Hi ia m having exactly the same problem I have uninstalled the game twice deleted my players and started again, nothing seems to work I have got in touch with ubisoft but they are useless. Its not just me having this problem I know of at least 6 other people. 
can anyone help my error message is exactly the same as muselis
thanks vikki


----------



## happyrck (Feb 17, 2006)

try using the system restore....don't put the game back on..play with your system for awhile to see if its stable.....


----------



## vikki1301 (May 2, 2006)

hi thanks for reply my system is running ok its just this game its very annoying. i just dont know what else to try!
vikki


----------



## happyrck (Feb 17, 2006)

if the game keeps crashing your system...I would leave it alone...if you are bound and determined to install it...create a restore point...get regseeker and have it clean the registry

http://www.hoverdesk.net/freeware.htm

after cleaning the registry reinstall the game....if you start having problems then the game is not worth the effort...delete it and play something else...there has to be 20 or 30 different games out there


----------



## Muesli (Feb 19, 2006)

vikki: From what I've found from other people with the same problem, it could be the graphics card causing the problem. The game requires a 3D card, whereas a lot of computers (mine included) only have a 2D card. I'm currently researching into whether I can add a 3D card to my computer or not. This is the only solution to the problem I can find! It's drivine me mad though


----------



## vikki1301 (May 2, 2006)

hi I have looked into graphics cards for my laptop and as its under 3 years old I really shouldnt need one to play any of the up to date games. its very annoying I have deleted all my old players and now started again and i am back on the present bit and its just stops. as i said i am in touch with ubisoft so if they tell me anything then I will try and let you know. I am going to keep trying the game is very good and its shouldnt be fair that some people can play it and others cant I wish the minimum installments would be better explained!! 
vikki


----------



## happyrck (Feb 17, 2006)

you also want to know that the minimum requirements are not what you want..go with the recommended requirements to play the gams without problems


----------



## photolady (May 5, 2004)

Onboard graphics in a laptop or desktop is not going to play any up to date games. Sorry but that's a fact of life. Laptops, unlike desktops, weren't meant to play games. They were constructed for business usage. 

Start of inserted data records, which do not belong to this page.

(* ===== verification/NumParse.v ===== *)
(** * Numbers read from text

    What the programs use of the C++ library to read numbers: [istream >> double]
    as [std::num_get] and [strtod] define it (scan the longest text that can be a
    decimal number, convert it to the nearest double, fail on anything else), and
    [parse_pose16], which both bimanual programs define on top of it. *)

From Stdlib Require Import SpecFloat Ascii.
From S2P Require Import Prelude Float64 Float64Round Float64Ops Float64Arith Float64Order Float64Facts LinkCheck.

Open Scope Z_scope.

(** ** Nearest doubles *)

(** The double nearest to [num / den]. *)
Definition double_of_ratio (neg : bool) (num den : Z) : double :=
  match num, den with
  | Zpos n, Zpos d => ddiv (S754_finite neg n 0) (S754_finite false d 0)
  | _, _ => S754_zero neg
  end.

(** The double nearest to [m * 10^k]. *)
Definition double_of_decimal (neg : bool) (m k : Z) : double :=
  if 0 <=? k then double_of_ratio neg (m * 10 ^ k) 1 else double_of_ratio neg m (10 ^ (- k)).

(** ** Scanning *)

(** A run of digits: the accumulated value, how many there were, and the rest. *)
Fixpoint scan_digits (acc : Z) (n : nat) (s : string) : Z * nat * string :=
  match s with
  | String c s' =>
      match digit_value c with
      | Some d => scan_digits (10 * acc + d) (S n) s'
      | None => (acc, n, s)
      end
  | EmptyString => (acc, n, s)
  end.

Definition scan_sign (s : string) : bool * string :=
  match s with
  | String c s' => if Ascii.eqb c "-" then (true, s') else if Ascii.eqb c "+" then (false, s') else (false, s)
  | EmptyString => (false, s)
  end.

(** Out-of-range values set the failure bit. *)
Definition finish_double (x : double) (s : string) : option double * string :=
  (if isfinite x then Some x else None, s).

(** [iss >> v]: the value, if the stream did not fail, and the rest. *)
Definition read_double (s : string) : option double * string :=
  let '(neg, s) := scan_sign (skip_space s) in
  let '(iv, ni, s) := scan_digits 0 0 s in
  let '(m, nf, s) :=
    match s with
    | String c s' => if Ascii.eqb c "." then scan_digits iv 0 s' else (iv, 0%nat, s)
    | EmptyString => (iv, 0%nat, s)
    end in
  if decide (ni + nf = 0)%nat then (None, s)
  else
    match s with
    | String c s' =>
        if Ascii.eqb c "e" || Ascii.eqb c "E" then
          let '(eneg, s') := scan_sign s' in
          let '(ev, ne, s') := scan_digits 0 0 s' in
          if decide (ne = 0)%nat then (None, s')
          else finish_double (double_of_decimal neg m ((if eneg : bool then - ev else ev) - Z.of_nat nf)) s'
        else finish_double (double_of_decimal neg m (- Z.of_nat nf)) s
    | EmptyString => finish_double (double_of_decimal neg m (- Z.of_nat nf)) s
    end.

(** [while (iss >> v) out.push_back(v)]; every value consumes a character, so the
    length of the text is fuel enough. *)
Fixpoint read_doubles (fuel : nat) (s : string) : list double :=
  match fuel with
  | O => []
  | S fuel =>
      match read_double s with
      | (Some v, s') => v :: read_doubles fuel s'
      | (None, _) => []
      end
  end.

(** [parse_pose16]: [out], and whether exactly 16 values were read. *)
Definition parse_pose16 (args : string) : bool * list double :=
  let out := read_doubles (S (String.length args)) args in
  (bool_decide (length out = 16)%nat, out).

(** ** Lemmas *)

Lemma rnd_scale n d c : 0 < c -> 0 < d -> rnd (n * c) (d * c) = rnd n d.
Proof.
  intros Hc Hd. unfold rnd, rnd_exp. rewrite Z.div_mul_cancel_r by lia.
  set (k := Z.max _ _). replace (d * c * 2 ^ k) with (d * 2 ^ k * c) by ring.
  rewrite rne_div_scale; [done|done|]. pose proof (pow2_pos k ltac:(lia)). nia.
Qed.

Lemma double_of_ratio_spec neg num den :
  0 <= num -> 0 < den -> rounded_to neg (rnd (num * 2 ^ 1074) den) (double_of_ratio neg num den).
Proof.
  intros Hn Hd. destruct den as [|d|d]; [lia| |lia]. destruct num as [|n|n]; [| |lia].
  - simpl double_of_ratio. rewrite Z.mul_0_l, rnd_zero by lia. by split_and!.
  - unfold double_of_ratio. pose proof (sfdiv_spec neg n 0 false d 0 ltac:(lia) ltac:(lia)) as H.
    rewrite xorb_false_r in H. cbn [mag] in H. rewrite Z.add_0_l in H.
    rewrite rnd_scale in H by (lia || by apply pow2_pos).
    replace (Zpos n * 2 ^ 1074) with (Zpos n * 2 ^ 1074) by done. exact H.
Qed.

Lemma double_of_decimal_spec neg m k :
  0 <= m ->
  rounded_to neg (rnd (m * 10 ^ Z.max 0 k * 2 ^ 1074) (10 ^ Z.max 0 (- k))) (double_of_decimal neg m k).
Proof.
  intros Hm. unfold double_of_decimal. destruct (Z.leb_spec 0 k) as [Hk|Hk].
  - rewrite Z.max_r, Z.max_l by lia. apply double_of_ratio_spec; [|done].
    pose proof (Z.pow_nonneg 10 k ltac:(lia)). nia.
  - rewrite Z.max_l, Z.max_r by lia. rewrite Z.mul_1_r. apply double_of_ratio_spec; [done|].
    apply Z.pow_pos_nonneg; lia.
Qed.

(** *** Text of decimals *)

(** A decimal number as it is written: sign, digits, digits after the point. *)
Record Decimal := mkDecimal { dc_neg : bool; dc_int : list Z; dc_frac : list Z }.

Definition digit_char (d : Z) : ascii := ascii_of_nat (Z.to_nat (48 + d)).

Fixpoint digits_text (l : list Z) : string :=
  match l with [] => "" | d :: l' => String (digit_char d) (digits_text l') end.

Definition decimal_text (d : Decimal) : string :=
  (if dc_neg d then "-" else "") +:+ digits_text (dc_int d) +:+
  match dc_frac d with [] => "" | f => "." +:+ digits_text f end.

Definition digits_value (acc : Z) (l : list Z) : Z := fold_left (fun a d => 10 * a + d) l acc.

(** Its value: a numerator over a power of ten. *)
Definition decimal_num (d : Decimal) : Z := digits_value (digits_value 0 (dc_int d)) (dc_frac d).

Definition nearest_double (d : Decimal) : double :=
  double_of_decimal (dc_neg d) (decimal_num d) (- Z.of_nat (length (dc_frac d))).

Definition is_digit (d : Z) : Prop := 0 <= d < 10.

Definition decimal_ok (d : Decimal) : Prop :=
  dc_int d <> [] /\ Forall is_digit (dc_int d) /\ Forall is_digit (dc_frac d) /\
  isfinite (nearest_double d) = true.

#[export] Instance decimal_ok_dec d : Decision (decimal_ok d).
Proof. unfold decimal_ok, is_digit. apply _. Defined.

(** The texts separated by single spaces. *)
Fixpoint join_decimals (l : list Decimal) : string :=
  match l with
  | [] => ""
  | [d] => decimal_text d
  | d :: l' => decimal_text d +:+ " " +:+ join_decimals l'
  end.

Lemma digits_value_nonneg acc l : 0 <= acc -> Forall is_digit l -> 0 <= digits_value acc l.
Proof.
  intros Ha Hl. revert acc Ha. induction Hl as [|d l [Hd _] Hl IH]; intros acc Ha; [done|].
  unfold digits_value in *. simpl. apply IH. lia.
Qed.

Lemma digit_char_value d : is_digit d -> digit_value (digit_char d) = Some d.
Proof.
  intros [H0 H1].
  assert (d = 0 \/ d = 1 \/ d = 2 \/ d = 3 \/ d = 4 \/ d = 5 \/ d = 6 \/ d = 7 \/ d = 8 \/ d = 9) as Hd by lia.
  by repeat destruct Hd as [->|Hd]; [..|subst].
Qed.

(** A text at which a run of digits ends. *)
Definition ends_digits (s : string) : Prop :=
  match s with String c _ => digit_value c = None | EmptyString => True end.

Lemma scan_digits_text l acc n s :
  Forall is_digit l -> ends_digits s ->
  scan_digits acc n (digits_text l +:+ s) = (digits_value acc l, (n + length l)%nat, s).
Proof.
  intros Hl Hs. revert acc n. induction Hl as [|d l Hd Hl IH]; intros acc n; simpl.
  - rewrite Nat.add_0_r. destruct s as [|c s]; [done|]. simpl in *. by rewrite Hs.
  - rewrite digit_char_value by done. rewrite IH. do 2 f_equal. lia.
Qed.

Lemma text_app_assoc (a b c : string) : (a +:+ b) +:+ c = a +:+ b +:+ c.
Proof.
  induction a as [|x a IH]; [done|].
  change (String x ((a +:+ b) +:+ c) = String x (a +:+ b +:+ c)). by f_equal.
Qed.

Lemma text_app_nil (a : string) : a +:+ "" = a.
Proof. induction a as [|x a IH]; [done|]. change (String x (a +:+ "") = String x a). by f_equal. Qed.

Lemma digit_not_special c d :
  digit_value c = Some d ->
  is_space c = false /\ Ascii.eqb c "-" = false /\ Ascii.eqb c "+" = false /\ Ascii.eqb c "." = false.
Proof. by destruct c as [[] [] [] [] [] [] [] []]. Qed.

(** The text after a number: the end, or a space. *)
Definition after_number (s : string) : Prop := s = "" \/ exists s', s = String " " s'.

Lemma digits_text_first l s :
  l <> [] -> Forall is_digit l ->
  exists c s', digits_text l +:+ s = String c s' /\ exists d, digit_value c = Some d.
Proof.
  intros Hn Hl. destruct Hl as [|d l Hd Hl]; [done|]. simpl. eexists _, _. split; [done|].
  exists d. by apply digit_char_value.
Qed.

(** Skipping spaces and the sign in front of the digits. *)
Lemma scan_sign_text neg l s :
  l <> [] -> Forall is_digit l ->
  scan_sign (skip_space ((if neg : bool then "-" else "") +:+ digits_text l +:+ s)) = (neg, digits_text l +:+ s).
Proof.
  intros Hn Hl. destruct (digits_text_first l s Hn Hl) as (c & s' & E & d & Hd). rewrite E.
  destruct (digit_not_special c d Hd) as (H1 & H2 & H3 & _).
  destruct neg; simpl; [done|]. rewrite H1. simpl. by rewrite H2, H3.
Qed.

Lemma after_number_ends s : after_number s -> ends_digits s.
Proof. by intros [->|[s' ->]]. Qed.

Lemma read_decimal d s :
  decimal_ok d -> after_number s -> read_double (decimal_text d +:+ s) = (Some (nearest_double d), s).
Proof.
  intros (Hn & Hi & Hf & Hfin) Hs. pose proof (after_number_ends s Hs) as He.
  unfold decimal_text, read_double. rewrite !text_app_assoc, scan_sign_text by done.
  assert (Hlen : (length (dc_int d) <> 0)%nat) by (by destruct (dc_int d)).
  assert (Hfinish : forall x r, isfinite x = true -> finish_double x r = (Some x, r)).
  { intros x r Hx. unfold finish_double. by rewrite Hx. }
  unfold nearest_double, decimal_num in *. destruct (dc_frac d) as [|f fs] eqn:Ef.
  - change ("" +:+ s) with s. rewrite scan_digits_text by done. cbv iota beta.
    destruct Hs as [->|[s' ->]]; cbv iota beta; [|change (Ascii.eqb " " ".") with false; cbv iota beta];
      rewrite decide_False by lia; [by apply Hfinish|].
    change (Ascii.eqb " " "e" || Ascii.eqb " " "E") with false. by apply Hfinish.
  - rewrite text_app_assoc. change ("." +:+ ?x) with (String "." x). rewrite scan_digits_text by done. cbv iota beta.
    change (Ascii.eqb "." ".") with true. cbv iota beta. rewrite scan_digits_text by done. cbv iota beta.
    rewrite decide_False by lia. rewrite Nat.add_0_l.
    destruct Hs as [->|[s' ->]]; cbv iota beta; [by apply Hfinish|].
    change (Ascii.eqb " " "e" || Ascii.eqb " " "E") with false. by apply Hfinish.
Qed.

(** A leading space is skipped. *)
Lemma read_double_space s : read_double (String " " s) = read_double s.
Proof. done. Qed.

Lemma join_decimals_length l : Forall decimal_ok l -> (length l <= String.length (join_decimals l))%nat.
Proof.
  assert (Happ : forall a b, String.length (a +:+ b) = (String.length a + String.length b)%nat).
  { induction a as [|c a IH]; intros b; simpl; [done|]. by rewrite IH. }
  intros Hl. induction Hl as [|d l (Hn & _) Hl IH]; [done|].
  assert (Hd : (1 <= String.length (decimal_text d))%nat).
  { unfold decimal_text. rewrite !Happ. destruct (dc_int d); [done|]. simpl. lia. }
  destruct l as [|d' l]; simpl in *; [lia|]. rewrite !Happ. simpl. lia.
Qed.

Lemma read_doubles_join l fuel :
  Forall decimal_ok l -> (length l < fuel)%nat -> read_doubles fuel (join_decimals l) = map nearest_double l.
Proof.
  intros Hl. revert fuel. induction Hl as [|d l Hd Hl IH]; intros fuel Hf; [by destruct fuel|].
  destruct fuel as [|fuel]; simpl in Hf; [lia|]. destruct l as [|d' l].
  - simpl join_decimals. cbn [read_doubles].
    rewrite <- (text_app_nil (decimal_text d)).
    rewrite read_decimal by (done || by left). simpl. destruct fuel as [|[|]]; [simpl in Hf; lia|done|done].
  - change (join_decimals (d :: d' :: l)) with (decimal_text d +:+ " " +:+ join_decimals (d' :: l)).
    cbn [read_doubles]. change (" " +:+ ?x) with (String " " x).
    rewrite read_decimal by (done || (right; by eexists)).
    change (map nearest_double (d :: d' :: l)) with (nearest_double d :: map nearest_double (d' :: l)). f_equal.
    specialize (IH fuel ltac:(lia)). rewrite <- IH. destruct fuel; [done|]. cbn [read_doubles].
    by rewrite read_double_space.
Qed.

(** ** Property *)

(** A pose command is read exactly. Any list of decimal numbers (signs, digits,
    optional fractions, in the range of a double) written with single spaces is
    read back as the list of the nearest doubles, rounded once, and is accepted
    if and only if there are sixteen of them. *)
Lemma parse_pose16_reads (l : list Decimal) :
  Forall decimal_ok l ->
  parse_pose16 (join_decimals l) = (bool_decide (length l = 16)%nat, map nearest_double l) /\
  forall d, d ∈ l ->
    rounded_to (dc_neg d) (rnd (decimal_num d * 2 ^ 1074) (10 ^ Z.of_nat (length (dc_frac d)))) (nearest_double d).
Proof.
  intros Hl. split.
  - unfold parse_pose16. rewrite read_doubles_join; [|done|].
    + by rewrite length_map.
    + pose proof (join_decimals_length l Hl). lia.
  - intros d Hd. rewrite Forall_forall in Hl. destruct (Hl d Hd) as (_ & Hi & Hf & _).
    pose proof (double_of_decimal_spec (dc_neg d) (decimal_num d) (- Z.of_nat (length (dc_frac d)))) as H.
    rewrite Z.max_l, Z.mul_1_r, Z.opp_involutive, Z.max_r in H by lia. apply H.
    unfold decimal_num. by apply digits_value_nonneg; [apply digits_value_nonneg|].
Qed.

Definition pose_text : list Decimal := replicate 15 (mkDecimal false [0] [2; 5]) ++ [mkDecimal true [1; 0] []].

Lemma parse_pose16_reads_witness :
  parse_pose16 (join_decimals pose_text) = (true, replicate 15 (dlit 25 2) ++ [dopp (d_of_Z 10)]).
Proof.
  rewrite (proj1 (parse_pose16_reads pose_text ltac:(apply (bool_decide_unpack _); vm_compute; exact I))).
  vm_compute. reflexivity.
Defined.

Muesli, what computer do you have?


----------



## vikki1301 (May 2, 2006)

hi I have a easynote c3300 packard bell an i can play harry potter and various other games so can you tell why this one should be any different. I also want to say thanks for all of your help I will be recommending this site to my friends, thanks again
vikki


----------



## Muesli (Feb 19, 2006)

I unfortunately have a Toshiba Equium A60 laptop, so as far as I can tell, there's not much I can do about my graphics card so I'm just going to have to put up with not playing the game! What I don't understand is that other games such as GTA Vice City work just fine on my computer, when they have similar specifications to this game. Plus I've found that a lot of people have had identical problems with this game, often in the same part of the game. I think I might try it on my housemates computers to see if they have more luck than i have!


----------



## vikki1301 (May 2, 2006)

thats exactly the same for me i have already tried it on my mums pc and it still does the same thing and as you and i know we are not the only ones. it has got to be a prob with the game!!!! 
its sooooooo annoying


----------



## happyrck (Feb 17, 2006)

BEFORE you buy a game or any software for that matter ..CHECK the system requirements first..and go with the recommended...if you dont have that ..get another computer


----------



## Bozzer (May 7, 2006)

Hi,

I bought this game for my daughter and am also experiencing the very same problem.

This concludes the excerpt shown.